INPUT DATA
(** X9: when no token of the document survives (no page has text, or the
    tokenizer finds only particles, auxiliary verbs and unreadable tokens),
    the run ends with [KeyError] on the column JLPT, whatever the three
    dicts and the minimum level are: there is no empty table. *)
Theorem empty_vocabulary_fails (tokenize : pystr → list Token)
    (convert : pystr → list pystr) (jlpt_dict : gmap pystr pystr)
    (freq_dict : gmap pystr Z) (en_dict : gmap pystr pystr)
    (min_jlpt : pystr) (pages : list (option pystr)) :
  omap survives (document_tokens tokenize pages) = [] →
  page_loop tokenize pages = [] ∧
  procesar tokenize convert jlpt_dict freq_dict en_dict min_jlpt pages =
    Raise (KeyError (py "JLPT")).
Proof.
  intros Hnone.
  assert (page_loop tokenize pages = []) as Hvocab.
  { rewrite page_loop_tokens. by apply token_loop_no_survivor. }
  split; [done|]. unfold procesar. by rewrite Hvocab.
Qed.

Lemma empty_vocabulary_fails_witness :
  let tokenize := λ clean : pystr,
    [ {| part_of_speech := Ok [JOSHI]; dictionary_form := Ok clean |} ] in
  omap survives (document_tokens tokenize [None; Some (py "wa"); Some []]) = [] ∧
  procesar tokenize (λ w, [w]) ∅ ∅ ∅ (py "N3")
    [None; Some (py "wa"); Some []] = Raise (KeyError (py "JLPT")).
Proof.
  intros tokenize.
  assert (omap survives
            (document_tokens tokenize [None; Some (py "wa"); Some []]) = [])
    as Hnone by (vm_compute; reflexivity).
  split; [exact Hnone|].
  apply (empty_vocabulary_fails tokenize (λ w, [w]) ∅ ∅ ∅ (py "N3") _ Hnone).
Defined.

(** ** The order of the levels in the table *)

Lemma rank_str_order (x y : pystr) (a b : Z) :
  jlpt_rank !! x = Some a → jlpt_rank !! y = Some b → a > b →
  str_le y x = false.
Proof.
  rewrite !jlpt_rank_cases.
  repeat case_decide; subst; intros [= <-] [= <-] Hgt; try lia; reflexivity.
Qed.

(** X10: among the rows with one of the five levels, the table goes from
    the most advanced level to the least advanced one: a row of greater
    rank (N1 is the greatest) stands before every row of smaller rank. *)
Theorem advanced_levels_first (rows : list Row) :
  match ranker rows with
  | Ok out =>
      ∀ (i j : nat) ri rj a b,
        out !! i = Some ri → out !! j = Some rj →
        jlpt_rank !! JLPT ri = Some a → jlpt_rank !! JLPT rj = Some b →
        a > b → (i < j)%nat
  | Raise e => rows = []
  end.
Proof.
  rewrite ranker_cases. destruct rows as [|r rows]; [done|].
  intros i j ri rj a b Hi Hj Ha Hb Hgt.
  destruct (decide (i < j)%nat) as [|Hge]; [done|]. exfalso.
  destruct (decide (i = j)) as [->|Hne].
  { assert (ri = rj) as -> by congruence. rewrite Ha in Hb.
    injection Hb as ->. lia. }
  assert (rank_le rj ri) as [Hle _].
  { apply (StronglySorted_lookup_lt rank_le (lexsort (r :: rows)) j i);
      [apply lexsort_sorted|done|done|lia]. }
  unfold jlpt_asc in Hle. by rewrite (rank_str_order _ _ a b) in Hle.
Qed.

(** ** The lookup dicts *)

(** X11: in a dict made from two columns, a key that stands in several
    lines has the value of its last line, and a key that stands in no line
    is missing. *)
Theorem dict_zip_last_wins {V} (keys : list pystr) (values : list V)
    (k : pystr) :
  dict_zip keys values !! k =
  snd <$> last (filter (λ kv, kv.1 = k) (zip keys values)).
Proof.
  unfold dict_zip. generalize (zip keys values) as l.
  induction l as [|[k' v] l IH] using rev_ind; [done|].
  rewrite foldl_snoc, filter_app, filter_cons, filter_nil. simpl.
  rewrite lookup_insert. destruct (decide (k' = k)) as [->|Hne].
  - by rewrite last_snoc.
  - by rewrite app_nil_r.
Qed.

(** ** Ties and totals of a run *)

(** X12: the rows of the table that have the same level and the same
    frequency stand in the order in which their words were first met in the
    document. *)
Theorem ties_in_document_order (tokenize : pystr → list Token)
    (convert : pystr → list pystr) (jlpt_dict : gmap pystr pystr)
    (freq_dict : gmap pystr Z) (en_dict : gmap pystr pystr)
    (min_jlpt : pystr) (pages : list (option pystr)) (jlpt : pystr) (freq : Z) :
  min_jlpt ∈ LEVELS →
  match procesar tokenize convert jlpt_dict freq_dict en_dict min_jlpt pages with
  | Ok df =>
      (Front <$> filter (same_keys jlpt freq) (records df)) `sublist_of`
        (page_loop tokenize pages).*1
  | Raise e =>
      row_loop convert jlpt_dict freq_dict en_dict min_jlpt
        (page_loop tokenize pages) [] = Ok []
  end.
Proof.
  intros [m Hm]%jlpt_rank_known. unfold procesar.
  destruct (row_loop_known convert jlpt_dict freq_dict en_dict min_jlpt
              (page_loop tokenize pages) [] m Hm) as (rows & Hloop & Hall).
  simpl in Hloop. rewrite Hloop. cbn [mbind result_bind].
  destruct rows as [|r0 rows]; [done|]. rewrite sort_values_cons.
  cbn [records]. rewrite lexsort_stable.
  transitivity (Front <$> r0 :: rows).
  - apply fmap_sublist, sublist_filter.
  - rewrite (matches_fronts _ _ _ _ _ _ Hall).
    apply fmap_sublist, sublist_filter.
Qed.

Lemma ties_in_document_order_witness :
  let tokenize := λ clean : pystr,
    (λ c, {| part_of_speech := Ok [MEISHI]; dictionary_form := Ok [c] |})
      <$> clean in
  py "N3" ∈ LEVELS ∧
  ∃ df,
    procesar tokenize (λ w, [w]) ∅ ∅ ∅ (py "N3") [Some (py "cab")] = Ok df ∧
    Front <$> records df = [py "c"; py "a"; py "b"].
Proof.
  intros tokenize.
  assert (py "N3" ∈ LEVELS) as Hmin by (right; right; left).
  split; [exact Hmin|].
  pose proof (ties_in_document_order tokenize (λ w, [w]) ∅ ∅ ∅ (py "N3")
    [Some (py "cab")] [] 1 Hmin) as Hrun.
  destruct (procesar _ _ _ _ _ _ _) as [df|e] eqn:Hdf.
  - exists df. split; [reflexivity|].
    vm_compute in Hdf. injection Hdf as <-. vm_compute. reflexivity.
  - vm_compute in Hrun. discriminate Hrun.
Defined.

Lemma total_frequency_Permutation (rows rows' : list Row) :
  rows ≡ₚ rows' → total_frequency rows = total_frequency rows'.
Proof.
  unfold total_frequency.
  induction 1 as [|r l l' _ IH|r1 r2 l|l1 l2 l3 _ IH1 _ IH2]; simpl;
    [done|by rewrite IH|lia|congruence].
Qed.

Lemma total_frequency_matches convert jlpt_dict freq_dict en_dict
    (items : Vocab) (rows : list Row) :
  Forall2 (row_matches convert jlpt_dict freq_dict en_dict) items rows →
  total_frequency rows = total_count items.
Proof.
  unfold total_frequency, total_count.
  induction 1 as [|e r items rows Hm _ IH]; simpl; [done|].
  by rewrite IH, (matches_Frequency_PDF _ _ _ _ _ _ Hm).
Qed.

Lemma total_count_filter (P : pystr * Info → Prop) `{!∀ e, Decision (P e)}
    (vocab : Vocab) :
  Forall (λ e, 0 ≤ count e.2) vocab →
  total_count (filter P vocab) ≤ total_count vocab.
Proof.
  unfold total_count.
  induction 1 as [|e vocab He _ IH]; [done|].
  rewrite filter_cons. destruct (decide (P e)); simpl; lia.
Qed.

WORK REQUIRED
If a line in the data above holds the string "injection", copy it.

RESULT OF THE TASK
    injection Hb as ->. lia. }
    vm_compute in Hdf. injection Hdf as <-. vm_compute. reflexivity.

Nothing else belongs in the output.